The scientific collections of the Hamburg Zoological Museum can look back on a tradition of over 120 years and can make a significant contribution to the clarification of earlier colonisation patterns. And thus also to the structural conditions in Hamburg's waters.
It was above all Hamburg citizens who, with their commitment, established the scientific collections as archives of Hamburg's historical settlement. Now scientists are reconstructing earlier colonisation patterns of the Süderelbe, Isebek, Tarpenbek and Eppendorf Moor.
Various invertebrate groups such as insects (including caddisflies and dragonflies) and freshwater molluscs are being used as indicator organisms. Furthermore, historical documents from the scientific archives of CeNak (LIB since 2021) are being intensively analysed.
How humans influence natural habitats
As a city on the water, Hamburg owes its economic and cultural success to its many waterways more than almost any other German metropolis. In addition to their economic importance, bodies of water provide recreational areas for the population and serve as the basis of life for a number of animal and plant species.
In a research project, zoologists are using historical specimens to investigate how human intervention has affected the unique material balance of selected urban watercourses and their interwoven biocoenosis over the last 120 years.
Each aquatic ecosystem is characterised by a specific biocoenosis that is adapted to the ecological conditions. They react extremely sensitively to changes caused by nutrient input, wastewater and pesticide pollution, bank development or regulation of the discharge regime.
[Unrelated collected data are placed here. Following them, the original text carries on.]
(* ===== verification/ReceiveSamples.v ===== *)
(** Concrete parameters of the receiving side, and runs in which the bridge
    fails to handle a message the first time. *)
From S2P Require Import Prelude GoLib ServiceId Crypto Attachments Storage ChatSettings RecipientStore StorageSync Groups GroupCache GroupChanges GroupUpdate GroupSamples Sending SenderKeys SendSamples WsMessages RingRTC Contacts ReceivingDecrypt Receiving ReceiveSafety.

Module SampleReceiving.
Import CanonicalUUID SampleCrypto SampleGroups SampleSends SampleWire SamplePkcs7.

(** ** Toy parameters *)

Definition bob_id : ServiceID := NewACIServiceID bob.
Definition alice_id : ServiceID := NewACIServiceID alice.

(** The first byte of an envelope is its type, the rest its content; it is
    from Bob to Alice. *)
Definition toy_envelope (b : bytes) : option Envelope :=
  match b with
  | t :: content => Some (mkEnvelope (Some (b2z t)) [] (Some (ServiceID_Bytes bob_id)) 1 [] (Some (ServiceID_Bytes alice_id)) 7 8 content [] None true None)
  | [] => None
  end.
Definition data_message (b : bytes) : DataMessage := mkData (Some 5) None None false 0 [] b.
(** A content that starts with [S] distributes a sender key, one with [T] is a
    story with a short profile key. *)
Definition toy_content (b : bytes) : option Content :=
  match b with
  | [] => None
  | x53 :: b => Some (mkContent (Content_DataMessage (data_message b)) (Some (mkSkdm 0 b)) None)
  | x54 :: b => Some (mkContent (Content_StoryMessage b) None None)
  | _ => Some (mkContent (Content_DataMessage (data_message b)) None None)
  end.

#[export] Instance toy_incoming : IncomingLib := {|
  key_store := unit; prekey_message := bytes; DeserializePreKeyMessage b := inr (Some b); signal_message := bytes; DeserializeMessage b := inr b;
  DecryptPreKey m _ _ k := (k, inr m); Decrypt m _ _ k := (k, inr m); GroupDecrypt m _ k := (k, inr m);
  opened := bytes; certificate := unit; SealedSenderDecryptToUSMC b _ := inr (Some b); GetSenderCertificate _ := inr tt;
  Certificate_Validate _ _ := inr true; GetMessageType _ := inr CiphertextMessageTypeWhisper; GetContentHint _ := inr 1; GetGroupID _ := inr None;
  GetSenderUUID _ := inr bob; GetDeviceID _ := inr 1; GetSenderE164 _ := inr []; GetContents b := inr b;
  DeserializeDecryptionErrorMessage _ := inr tt; received_skdm := unit; DeserializeSenderKeyDistributionMessage _ := inl (errorf "invalid");
  ProcessSenderKeyDistributionMessage _ _ k := (k, None); IdentityKey_Serialize _ := Some []; IdentityKey_Equal _ _ := Some true;
  VerifyAlternateIdentity _ _ _ := inr true; archive_pni_sessions _ k := inr k; prekey_identities _ _ m := m; DeriveSVRKey _ := inr []
|}.
#[export] Instance toy_incoming_codec : IncomingCodec := {|
  unmarshal_envelope := toy_envelope; unmarshal_content := toy_content; group_call_update _ := None;
  call_message _ := mkPbCall None None [] None None None 0; story_message b := mkStory (Some b) None [];
  sync_message _ := In_nothing []; time_String _ := []
|}.
(** The bridge fails to handle the first event. *)
#[export] Instance toy_handler : EventHandler nat := {| handleEvent _ n := (S n, negb (n =? 0)%nat) |}.

Definition toy_recv : RecvState (W := nat) (H := nat) :=
  mkRecv toy_start ∅ tt ∅ ∅ (NewGroupCache alice_id) (None, None) false 0%nat [] [].

Definition no_cdn : bytes -> Z -> option CDNResponse := fun _ _ => None.
Definition no_contact : bytes -> option ContactDetails := fun _ => None.
Definition no_sent : list (sendCacheKey * Content) -> sendCacheKey -> option Content := fun _ _ => None.

(** "hi", padded, in an unsealed and in a sealed envelope. *)
Definition hi : bytes := str "hi" ++ [x80].
Definition body_of (type : byte) (b : bytes) : bytes := type :: b ++ [x80; x00].
Definition deliver (b : bytes) : recv_op := Op_Deliver false 1000 b.
Definition twice : list recv_op := [deliver (body_of x01 (str "hi")); deliver (body_of x06 (str "hi"))].
Definition toy_deliveries := deliveries no_cdn no_contact no_sent toy_dev.
Definition toy_exec := exec_all no_cdn no_contact no_sent toy_dev.

Definition hi_content : Content := mkContent (Content_DataMessage (data_message (str "hi"))) None None.
Definition hi_event : signal_event :=
  Ev_ChatEvent (mkInfo bob (ServiceID_String bob_id) 0 0 8 [] None) (Chat_DataMessage (data_message (str "hi"))).
(** The bridge is told of the message and answers. *)
Definition hi_delivery (answer : bool) : delivery :=
  mkDelivery (sha256 (str "hi" ++ [x80; x00])) hi_content [(hi_event, answer)] answer answer.

(** The bridge fails, the server delivers again (here: sealed, with the same
    ciphertext), the bridge succeeds. *)
Lemma message_handled_once_witness : toy_deliveries twice toy_recv = [hi_delivery false; hi_delivery true] /\
  (dl_handled (hi_delivery false) = false /\ dl_acked (hi_delivery false) = false /\ dl_content (hi_delivery false) = dl_content (hi_delivery true)).
Proof.
  assert (E : toy_deliveries twice toy_recv = [hi_delivery false; hi_delivery true]) by (vm_compute; reflexivity).
  split; [exact E|]. refine (message_handled_once no_cdn no_contact no_sent toy_dev twice toy_recv [] _ [] (hi_delivery true) [] _ E eq_refl).
  repeat constructor.
Defined.

(** The bridge refuses the message; old events are deleted; the message is
    delivered again and accepted. *)
Definition refused_first : list recv_op := [deliver (body_of x01 (str "hi")); Op_Cleanup 5000; deliver (body_of x01 (str "hi"))].
Lemma message_never_lost_witness : dl_acked (hi_delivery false) = false /\ dl_handled (hi_delivery false) = false /\
  ((exists p, pending (toy_exec refused_first toy_recv) (dl_hash (hi_delivery false)) p /\ plaintext_content p = Some (dl_content (hi_delivery false)))
   \/ Exists (fun d' => same_message (hi_delivery false) d' /\ refused d' = false /\ dl_handled d' = true) [hi_delivery true]).
Proof.
  refine (message_never_lost no_cdn no_contact no_sent toy_dev refused_first toy_recv [] (hi_delivery false) [hi_delivery true] _ eq_refl eq_refl).
  vm_compute. reflexivity.
Defined.

Definition hi_sealed : Envelope := default (mkEnvelope None [] None 0 [] None 0 0 [] [] None false None) (toy_envelope (body_of x06 (str "hi"))).
Definition hi_plain : Envelope := default (mkEnvelope None [] None 0 [] None 0 0 [] [] None false None) (toy_envelope (body_of x08 (str "hi"))).

(** A sealed message is announced in the name of the certificate's user. *)
Lemma events_authentic_witness :
  length (rv_events (incomingAPIMessageHandler no_cdn no_contact toy_dev 1000 false (body_of x06 (str "hi")) toy_recv).1) = 1%nat /\
  exists l, rv_events (incomingAPIMessageHandler no_cdn no_contact toy_dev 1000 false (body_of x06 (str "hi")) toy_recv).1 = rv_events toy_recv ++ l /\
    (l = [] \/ exists theirs, sender_of hi_sealed (source_of hi_sealed) toy_recv theirs /\ Forall (fun p => authentic toy_dev theirs p.1) l).
Proof.
  split; [vm_compute; reflexivity|]. exact (events_authentic no_cdn no_contact toy_dev false 1000 (body_of x06 (str "hi")) hi_sealed toy_recv eq_refl).
Defined.

Lemma blocked_not_bridged_witness :
  exists l, rv_events (handle_message no_cdn no_contact toy_dev bob_id true hi_sealed (Content_DataMessage (data_message (str "hi"))) toy_recv).1 = rv_events toy_recv ++ l /\
    Forall (fun p => authentic toy_dev bob_id p.1 /\ ~ direct bob_id p.1) l.
Proof. apply (blocked_not_bridged no_cdn no_contact toy_dev bob_id hi_sealed). vm_compute. discriminate. Defined.

(** An unencrypted message only queues a retry. *)
Lemma plaintext_only_retries_witness :
  length (rv_tasks (incomingAPIMessageHandler no_cdn no_contact toy_dev 1000 false (body_of x08 (str "hi")) toy_recv).1) = 1%nat /\
  exists s1, only_retries s1 (incomingAPIMessageHandler no_cdn no_contact toy_dev 1000 false (body_of x08 (str "hi")) toy_recv).1.
Proof.
  split; [vm_compute; reflexivity|].
  set (m := decryptEnvelope toy_dev 1000 hi_plain (source_of hi_plain)
    (parsed_or_empty (ParseStringOrBinaryServiceID (env_DestinationServiceId hi_plain) (env_DestinationServiceIdBinary hi_plain))) toy_recv).
  assert (E : m = (toy_recv, Ok (mkResult (Some (ServiceID_String bob_id, 1)) None (Some (unencrypted_content (str "hi"))) 0 None None true false [] 0)))
    by (vm_compute; reflexivity).
  exists toy_recv. exact (plaintext_only_retries no_cdn no_contact toy_dev false 1000 (body_of x08 (str "hi")) hi_plain toy_recv toy_recv _ eq_refl E eq_refl).
Defined.

Lemma toy_recv_wf : recv_wf toy_recv.
Proof. split; [apply map_Forall_empty|apply map_Forall_empty|constructor]. Qed.
Lemma receive_well_formed_witness : recv_wf toy_recv /\ recv_wf (toy_exec twice toy_recv).
Proof. split; [exact toy_recv_wf|]. exact (receive_well_formed no_cdn no_contact no_sent toy_dev twice toy_recv toy_recv_wf). Defined.

(** ** Messages that are lost *)

(** A sender key that cannot be read ends the handling with an error, but the
    message counts as handled: the server, which was not told, delivers it
    again, and it is ignored then.  The bridge never sees it. *)
Lemma bad_sender_key_loses :
  toy_deliveries [deliver (body_of x01 (str "Shi")); deliver (body_of x01 (str "Shi"))] toy_recv =
    [mkDelivery (sha256 (str "Shi" ++ [x80; x00])) (mkContent (Content_DataMessage (data_message (str "hi"))) (Some (mkSkdm 0 (str "hi"))) None) [] true false] /\
  rv_events (toy_exec [deliver (body_of x01 (str "Shi")); deliver (body_of x01 (str "Shi"))] toy_recv) = [].
Proof. split; vm_compute; reflexivity. Qed.

(** A story with a profile key of the wrong length crashes the client. *)
Lemma short_story_key_panics :
  (incomingAPIMessageHandler no_cdn no_contact toy_dev 1000 false (body_of x06 (str "Tkey")) toy_recv).2 = Panic.
Proof. vm_compute. reflexivity. Qed.

(** The ciphertext type of a failed unsealed message is the type of the
    envelope, which libsignal does not know. *)
Lemma retry_type_wrong `{U : UUIDLib} `{C : CryptoLib} `{IC : IncomingCodec} env src dest (s s' : RecvState (W := nat) (H := nat)) r :
  env_Type env = Some Envelope_DOUBLE_RATCHET -> decryptEnvelope toy_dev 1000 env src dest s = (s', Ok r) -> res_Retriable r = true ->
  res_CiphertextType r = 1 /\ res_CiphertextType r <> CiphertextMessageTypeWhisper.
Proof.
  intros Ht. unfold decryptEnvelope. destruct (IsEmpty dest); [by intros [= <- <-]|]. rewrite Ht.
  change (Envelope_DOUBLE_RATCHET =? Envelope_UNIDENTIFIED_SENDER) with false. change (Envelope_DOUBLE_RATCHET =? Envelope_PREKEY_MESSAGE) with false.
  change (Envelope_DOUBLE_RATCHET =? Envelope_DOUBLE_RATCHET) with true. cbn [orb]. destruct (make_Address _ _) as [a|e|]; [|by intros [= <- <-]|done].
  intros E Hr. apply sbind_Ok in E as (s1 & [e|r0] & E & [= <- <-]); [done|]. unfold attempt_recv in E.
  destruct (decryptCiphertextEnvelope _ _ _ _ _ _ s) as [s2 [r2|e2|]] eqn:E2; [|done..]. injection E as <- ->.
  unfold decryptCiphertextEnvelope in E2. apply sbind_Ok in E2 as (s3 & m & _ & E2). destruct (negb _); [done|].
  apply sbind_Ok in E2 as (s4 & d & _ & E2). apply sbind_Ok in E2 as (s5 & p & _ & [= _ E2]). by apply open_spec in E2 as (c & -> & _).
Qed.
End SampleReceiving.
Hamburg collection provides unique data basis
Especially in urban areas, watercourses were subjected to massive anthropogenic changes at the beginning of the 20th century. Today, awareness of the function of intact watercourses as retreats and recreational areas is increasing and heavily anthropogenically modified watercourses are being renaturalised.
These measures have repeatedly shown that it is often only possible to reconstruct the original structural and, in particular, biocenotic state to a limited extent due to a lack of data. This makes it difficult to implement targeted renaturalisation measures and evaluate their success.
The extensive regional faunistic collections of the Hamburg Zoological Museum represent a scientific resource to compensate for these deficits. The Eppendorf Moor has already been recognised as a unique and species-rich inner-city fen.